I had just read in Sky & Telescope that Aristotle (from ancient Greece) may have given the first written account of what we now call an “open cluster” in the constellation Canis Major (Big Dog – that’s Latin, which I studied in grades 7 – 12) called Messier-41, only a couple of degrees south of Sirius, the brightest star in the sky. A passage in a book allegedly written by Aristotle (roughly 230 BC) seems to indicate that he could see this object with averted vision. (He was trying to establish that it was a fuzzy patch in the sky that was most definitely NOT a comet, just like Charles Messier was doing almost exactly two thousand years later!)
M41 was quite attractive. But no, we didn’t then look at M42. Been there, done that many times before. And no, what you see with a telescope does not have all those pretty colors that you see in a photograph.
Instead, we looked on a multi-sheet star atlas (that stays in the observatory) near M41 and found three other open clusters, all really beautiful. We first found M38 and thought that in the C-14 and 6″ Jaegers, it looked very anthropoid or like an angry insect, if you allowed your mind to connect the beautiful dots of light on the black background. In the shorter 5″ refractor made by Jerry Short, it looked like a sprinkling of diamond dust. This cluster must have been formed rather recently. We then found M36, which was much less rich, but still quite pretty. Lastly, we found M37, another open cluster, which has a very bright yellow star near the center, against background of much fainter stars. It seemed to me that those other stars might be partly obscured by a large and somewhat translucent cloud of dust. We saw a web of very opaque dust lanes, which we confirmed by readings on the Web. Really, really beautiful. But I’m glad we don’t live there: too dangerous. Some of the stars are in fact red giants, we read.

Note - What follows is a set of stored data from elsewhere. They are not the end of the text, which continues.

(* ===== verification/Domain.v ===== *)
(** [internal/domain]: the records the planes exchange and their validation. *)

From Stdlib Require Import ZArith.
From S2P Require Import Prelude GoLib.
Open Scope string_scope.
Open Scope list_scope.
Open Scope Z_scope.

Module Domain.

(** A [json.RawMessage] is its bytes. *)
Definition RawMessage := string.

(** [src/internal/domain/types.go:8-15] Tenant *)
Record Tenant := MkTenant {
  t_ID : string;
  t_Name : string;
  t_Description : string;
  t_Owner : string;
  t_CreatedAt : Time;
  t_UpdatedAt : Time }.

(** [src/internal/domain/types.go:17-26] ConfigDefinition *)
Record ConfigDefinition := MkConfigDefinition {
  d_ID : string;
  d_TenantID : string;
  d_Key : string;
  d_Description : string;
  d_Schema : RawMessage;
  d_DefaultValue : RawMessage;
  d_CreatedAt : Time;
  d_UpdatedAt : Time }.

(** [src/internal/domain/types.go:28-36] ConfigVersion *)
Record ConfigVersion := MkConfigVersion {
  v_ID : string;
  v_ConfigDefinitionID : string;
  v_VersionNumber : Z;
  v_Value : RawMessage;
  v_SourceCommitSHA : string;
  v_CreatedBy : string;
  v_CreatedAt : Time }.

(** [src/internal/domain/types.go:38-38] Environment *)
Definition Environment := string.

(** [src/internal/domain/types.go:41-41] EnvironmentDevelopment *)
Definition EnvironmentDevelopment : Environment := "development".

(** [src/internal/domain/types.go:42-42] EnvironmentStaging *)
Definition EnvironmentStaging : Environment := "staging".

(** [src/internal/domain/types.go:43-43] EnvironmentProduction *)
Definition EnvironmentProduction : Environment := "production".

(** [src/internal/domain/types.go:46-52] ConfigEnvironmentState *)
Record ConfigEnvironmentState := MkConfigEnvironmentState {
  es_ConfigDefinitionID : string;
  es_Environment : Environment;
  es_StableVersionID : string;
  es_ActiveRolloutID : string;
  es_UpdatedAt : Time }.

(** [src/internal/domain/types.go:54-63] Agent *)
Record Agent := MkAgent {
  a_ID : string;
  a_Service : string;
  a_Environment : Environment;
  a_Zone : string;
  a_Instance : string;
  a_Labels : gmap string string;
  a_RegisteredAt : Time;
  a_LastSeenAt : Time }.

(** [src/internal/domain/types.go:65-70] AgentCredential *)
Record AgentCredential := MkAgentCredential {
  c_Token : string;
  c_AgentID : string;
  c_ExpiresAt : Time;
  c_CreatedAt : Time }.

(** [src/internal/domain/types.go:72-80] AgentAcknowledgement *)
Record AgentAcknowledgement := MkAgentAcknowledgement {
  k_ID : string;
  k_AgentID : string;
  k_ConfigDefinitionID : string;
  k_VersionID : string;
  k_SnapshotRevision : Z;
  k_Counted : bool;
  k_CreatedAt : Time }.

#[export] Instance agent_eq_dec : EqDecision Agent.
Proof. solve_decision. Defined.
#[export] Instance env_state_eq_dec : EqDecision ConfigEnvironmentState.
Proof. solve_decision. Defined.

(** [src/internal/domain/validation.go:11-11] ErrMissingID *)
Definition ErrMissingID := ESentinel "domain.ErrMissingID" "id is required".
(** [src/internal/domain/validation.go:12-12] ErrMissingTenantID *)
Definition ErrMissingTenantID := ESentinel "domain.ErrMissingTenantID" "tenant id is required".
(** [src/internal/domain/validation.go:13-13] ErrMissingConfigKey *)
Definition ErrMissingConfigKey := ESentinel "domain.ErrMissingConfigKey" "config key is required".
(** [src/internal/domain/validation.go:14-14] ErrMissingSchema *)
Definition ErrMissingSchema := ESentinel "domain.ErrMissingSchema" "schema is required".
(** [src/internal/domain/validation.go:15-15] ErrMissingValue *)
Definition ErrMissingValue := ESentinel "domain.ErrMissingValue" "value is required".
(** [src/internal/domain/validation.go:16-16] ErrInvalidJSON *)
Definition ErrInvalidJSON := ESentinel "domain.ErrInvalidJSON" "json is invalid".
(** [src/internal/domain/validation.go:17-17] ErrInvalidVersionNumber *)
Definition ErrInvalidVersionNumber :=
  ESentinel "domain.ErrInvalidVersionNumber" "version number must be positive".
(** [src/internal/domain/validation.go:18-18] ErrInvalidEnvironment *)
Definition ErrInvalidEnvironment :=
  ESentinel "domain.ErrInvalidEnvironment" "environment is invalid".
(** [src/internal/domain/validation.go:19-19] ErrStableVersionDuringRun *)
Definition ErrStableVersionDuringRun :=
  ESentinel "domain.ErrStableVersionDuringRun"
            "stable version cannot change while rollout is active".

(** [src/internal/domain/validation.go:22-30] Tenant.Validate *)
Definition Tenant_Validate (t : Tenant) : res unit :=
  guard_err (blank (t_ID t)) ErrMissingID;;
  guard_err (blank (t_Name t)) (EText "tenant name is required" []).

(** [src/internal/domain/validation.go:32-52] ConfigDefinition.Validate *)
Definition ConfigDefinition_Validate (d : ConfigDefinition) : res unit :=
  guard_err (blank (d_ID d)) ErrMissingID;;
  guard_err (blank (d_TenantID d)) ErrMissingTenantID;;
  guard_err (blank (d_Key d)) ErrMissingConfigKey;;
  guard_err (empty_str (d_Schema d)) ErrMissingSchema;;
  guard_err (negb (Json.Valid (d_Schema d))) (EWrap ErrInvalidJSON "schema" []);;
  guard_err (negb (empty_str (d_DefaultValue d)) && negb (Json.Valid (d_DefaultValue d)))
            (EWrap ErrInvalidJSON "default value" []).

(** [src/internal/domain/validation.go:54-71] ConfigVersion.Validate *)
Definition ConfigVersion_Validate (v : ConfigVersion) : res unit :=
  guard_err (blank (v_ID v)) ErrMissingID;;
  guard_err (blank (v_ConfigDefinitionID v)) (EText "config definition id is required" []);;
  guard_err (v_VersionNumber v <? 1) ErrInvalidVersionNumber;;
  guard_err (empty_str (v_Value v)) ErrMissingValue;;
  guard_err (negb (Json.Valid (v_Value v))) (EWrap ErrInvalidJSON "value" []).

(** [src/internal/domain/validation.go:73-80] Environment.Validate *)
Definition Environment_Validate (e : Environment) : res unit :=
  if bool_decide (e = EnvironmentDevelopment)
     || bool_decide (e = EnvironmentStaging)
     || bool_decide (e = EnvironmentProduction)
  then mret tt else mthrow ErrInvalidEnvironment.

(** [src/internal/domain/validation.go:82-90] ConfigEnvironmentState.Validate *)
Definition ConfigEnvironmentState_Validate (s : ConfigEnvironmentState) : res unit :=
  guard_err (blank (es_ConfigDefinitionID s)) (EText "config definition id is required" []);;
  Environment_Validate (es_Environment s).

(** [src/internal/domain/validation.go:92-100] ConfigEnvironmentState.WithStableVersion *)
Definition WithStableVersion (s : ConfigEnvironmentState) (versionID : string)
    : res ConfigEnvironmentState :=
  if negb (blank (es_ActiveRolloutID s)) && negb (bool_decide (es_StableVersionID s = versionID))
  then mthrow ErrStableVersionDuringRun
  else mret (MkConfigEnvironmentState (es_ConfigDefinitionID s) (es_Environment s)
               versionID (es_ActiveRolloutID s) (es_UpdatedAt s)).

End Domain.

Then we looked straight overhead, in the constellation Auriga. We decided to bypass the electronics and have Paul aim the telescope, using the Telrad 1-power finderscope, at one of the fuzzy patches that he saw there. He did, and my notes indicate that we eventually figured out that he found Messier-46 (yet another open cluster) with his naked eye! Very rich cluster, I think, and we even found the fan-shaped planetary nebula inside!
At this point we were getting seriously cold so we moved over just a little, using the instruments, to find M47, again, a very pretty open cluster.
Realizing that the cold and fatigue makes you do really stupid things, and that we were out in the woods with no way to drive up here in case of a problem, we were very careful about making sure we were doing the closing up procedures properly and read the checklist at the door to each other, to make sure we didn’t forget anything.
On the walk back, we saw the Moon coming up all yellowish-orange, with the top of its ‘head’ seemingly cut off. When it got a bit higher, it became more silver-colored and less distorted, but still beautiful.
I really thought all of those open clusters were gorgeous in their own right, and I think it would be an excellent idea to make photographs of them, but perhaps black dots on white paper, and give them to young folks, and ask them to connect the dots, in whatever way they feel like doing. What sorts of interesting drawings would twenty-five students come up with?
I am not sure which of our various telescopes would do the best job at making astro images. I have a CCD camera (SBIG ST-2000XM), with a filter wheel. What about just making it a one-shot monochromatic black and white image? I also have a Canon EOS Revel XSI (aka 450D, I think). Compare and contrast… The CCD is really heavy, the Canon quite light. I also have a telephoto lens for the Canon, which means that I have essentially four telescopes to choose from (but not a big budget!). One problem with the C-14 and my cameras is that the field of view is tiny: you can only take images of very small bits of what you can see in the eyepiece with your naked eye. This means you would need to make a mosaic of numerous pictures.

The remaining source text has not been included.